In the equation, (i) represents the nominal interest rate, (r) the real interest rate, and (p) is inflation. The nominal interest rate equals the amounts of the real interest rate and inflation.

Compared to the real interest rate, the nominal rate is simple to understand. For example, say you borrow \$100 at an interest rate of 5%. You would pay back \$105. Since inflation is not taken into account with the nominal interest rate, the interest doesn’t change at all. Another example is when a bank advertises that new small business loans attract a 4% interest rate per year. The stated 4% is the nominal interest rate and tells customers how much more money they will remit as they repay their loans.

## Nominal Interest Rate vs. Real Interest Rate

Another term often confused with nominal interest rate is real interest rate. The nominal interest rate is stated in the loan contract, but it doesn’t take into account any changes that might occur.

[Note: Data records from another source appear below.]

Lemma override_rows_spec included logMap rows :
  Forall (fun row => length (row_Values row) <= length logMap)%nat rows ->
  Forall (fun row => Forall (fun o => forall c, o = Some c ->
    buffer_GetValue (lc_includes c) (row_ID row) = Ret (included c (row_ID row))) logMap) rows ->
  override_rows logMap rows = Ret (seen_row included logMap <$> rows).
Proof.
  intros Hl Hg. induction rows as [|row rows IH]; [done|]. apply Forall_cons in Hl as [Hl Hls], Hg as [Hg Hgs].
  cbn [override_rows]. rewrite (override_row_spec included logMap) by (done || lia). cbn [mbind outcome_bind].
  rewrite IH by done. cbn [mbind outcome_bind]. by rewrite !drop_0, take_0.
Qed.

Lemma buildLogMap_none tr columnIds :
  (buildLogMap tr columnIds).2 = false -> Forall (fun o => o = None) (buildLogMap tr columnIds).1.
Proof.
  unfold buildLogMap. cbn [fst snd]. intros Hb. apply Forall_forall. intros o Ho.
  destruct o as [c|]; [|done]. exfalso.
  assert (existsb (fun o : option LogColumn => match o with Some _ => true | None => false end)
    ((fun id => tr_log tr !! id) <$> columnIds) = true) as Ht; [|congruence].
  apply existsb_exists. exists (Some c). split; [|done]. by apply list_elem_of_In.
Qed.

Lemma seen_row_none included logMap row :
  (length (row_Values row) <= length logMap)%nat -> Forall (fun o => o = None) logMap -> seen_row included logMap row = row.
Proof.
  intros Hl Hn. destruct row as [id g vs]. unfold seen_row. simpl in *. f_equal.
  revert logMap Hl Hn. induction vs as [|v vs IH]; intros [|o logMap] Hl Hn; simpl in *; try done; [lia|].
  apply Forall_cons in Hn as [-> Hn]. f_equal. apply IH; [lia|done].
Qed.

(** C34. [getValues] inside a transaction is the database's answer seen through
    the log: a value included in the transaction shows, an excluded one is
    gone unless it was included, everything else is as the database has it. *)
Theorem getValues_overlays included d d' tr columnIds rowIds remote :
  db_getValues db d columnIds rowIds = Ret (remote, d') ->
  Forall (fun row => length (row_Values row) <= length columnIds)%nat remote ->
  (forall id c row, id ∈ columnIds -> tr_log tr !! id = Some c -> row ∈ remote ->
     buffer_GetValue (lc_includes c) (row_ID row) = Ret (included c (row_ID row))) ->
  getValues db d tr columnIds rowIds =
    Ret (seen_row included ((fun id => tr_log tr !! id) <$> columnIds) <$> remote, d').
Proof.
  intros Hr Hl Hg. unfold getValues. rewrite Hr. cbn [mbind outcome_bind].
  destruct (buildLogMap tr columnIds) as [m any] eqn:E. pose proof (buildLogMap_none tr columnIds) as Hn. rewrite E in Hn.
  assert (m = (fun id => tr_log tr !! id) <$> columnIds) as -> by (by injection E).
  destruct any; cbn [negb].
  - rewrite (override_rows_spec included); [done| |]; apply Forall_forall; intros row Hrow.
    + rewrite length_fmap. rewrite Forall_forall in Hl. by apply Hl.
    + apply Forall_forall. intros o Ho c ->. apply list_elem_of_fmap in Ho as (id & Hc & Hid). by eapply Hg.
  - do 2 f_equal. cbn [snd fst] in Hn. specialize (Hn eq_refl). symmetry. rewrite <- (list_fmap_id remote) at 2.
    apply list_fmap_ext. intros i row Hi. apply seen_row_none; [|done]. rewrite length_fmap.
    eapply Forall_lookup_1 in Hl; eauto.
Qed.

(** Without a log, a transaction reads what the database has. *)
Lemma unlogged_map tr columnIds : tr_log tr = ∅ -> (buildLogMap tr columnIds).2 = false.
Proof.
  intros Hl. unfold buildLogMap. cbn [snd].
  induction columnIds as [|id ids IH]; [done|]. csimpl. simpl. rewrite Hl, lookup_empty. simpl. rewrite <- Hl. exact IH.
Qed.

Lemma unlogged_reads d tr columnIds rowIds :
  tr_log tr = ∅ -> getValues db d tr columnIds rowIds = db_getValues db d columnIds rowIds.
Proof.
  intros Hl. unfold getValues. destruct (db_getValues db d columnIds rowIds) as [[remote d1]| | |]; try done.
  cbn [mbind outcome_bind]. pose proof (unlogged_map tr columnIds Hl) as Hm. destruct (buildLogMap tr columnIds) as [m any].
  simpl in Hm. by subst any.
Qed.

Lemma unlogged_range fuel d tr columnIds range limit startId :
  tr_log tr = ∅ -> getRange db fuel d tr columnIds range limit startId = db_getRange db d columnIds range limit startId.
Proof.
  intros Hl. unfold getRange. destruct (db_getRange db d columnIds range limit startId) as [[remote d1]| | |]; try done.
  cbn [mbind outcome_bind]. pose proof (unlogged_map tr columnIds Hl) as Hm. destruct (buildLogMap tr columnIds) as [m any].
  simpl in Hm. by subst any.
Qed.

Lemma finished_reads d tr columnIds rowIds :
  getValues db d (finish tr) columnIds rowIds = db_getValues db d columnIds rowIds.
Proof. by apply unlogged_reads. Qed.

The real interest rate refers to the interest rate that does account for inflation. For a borrower or lender, the real interest rate is the best gauge for the cost of a loan since it factors in the inflation rates. Since there is no way to accurately predict inflation, real interest rates are considered fact-driven calculations.

To accurately calculate the real interest rate, subtract the nominal rate from the inflation rate. For instance, ABC bank has a nominal interest rate of 4% for three years. If the inflation rate within the specified time is 3%, then the real interest rate is 4%-3%=1%. Hence, the real interest rate is most important to investors than the nominal interest rate since it considers how purchasing power might change over time.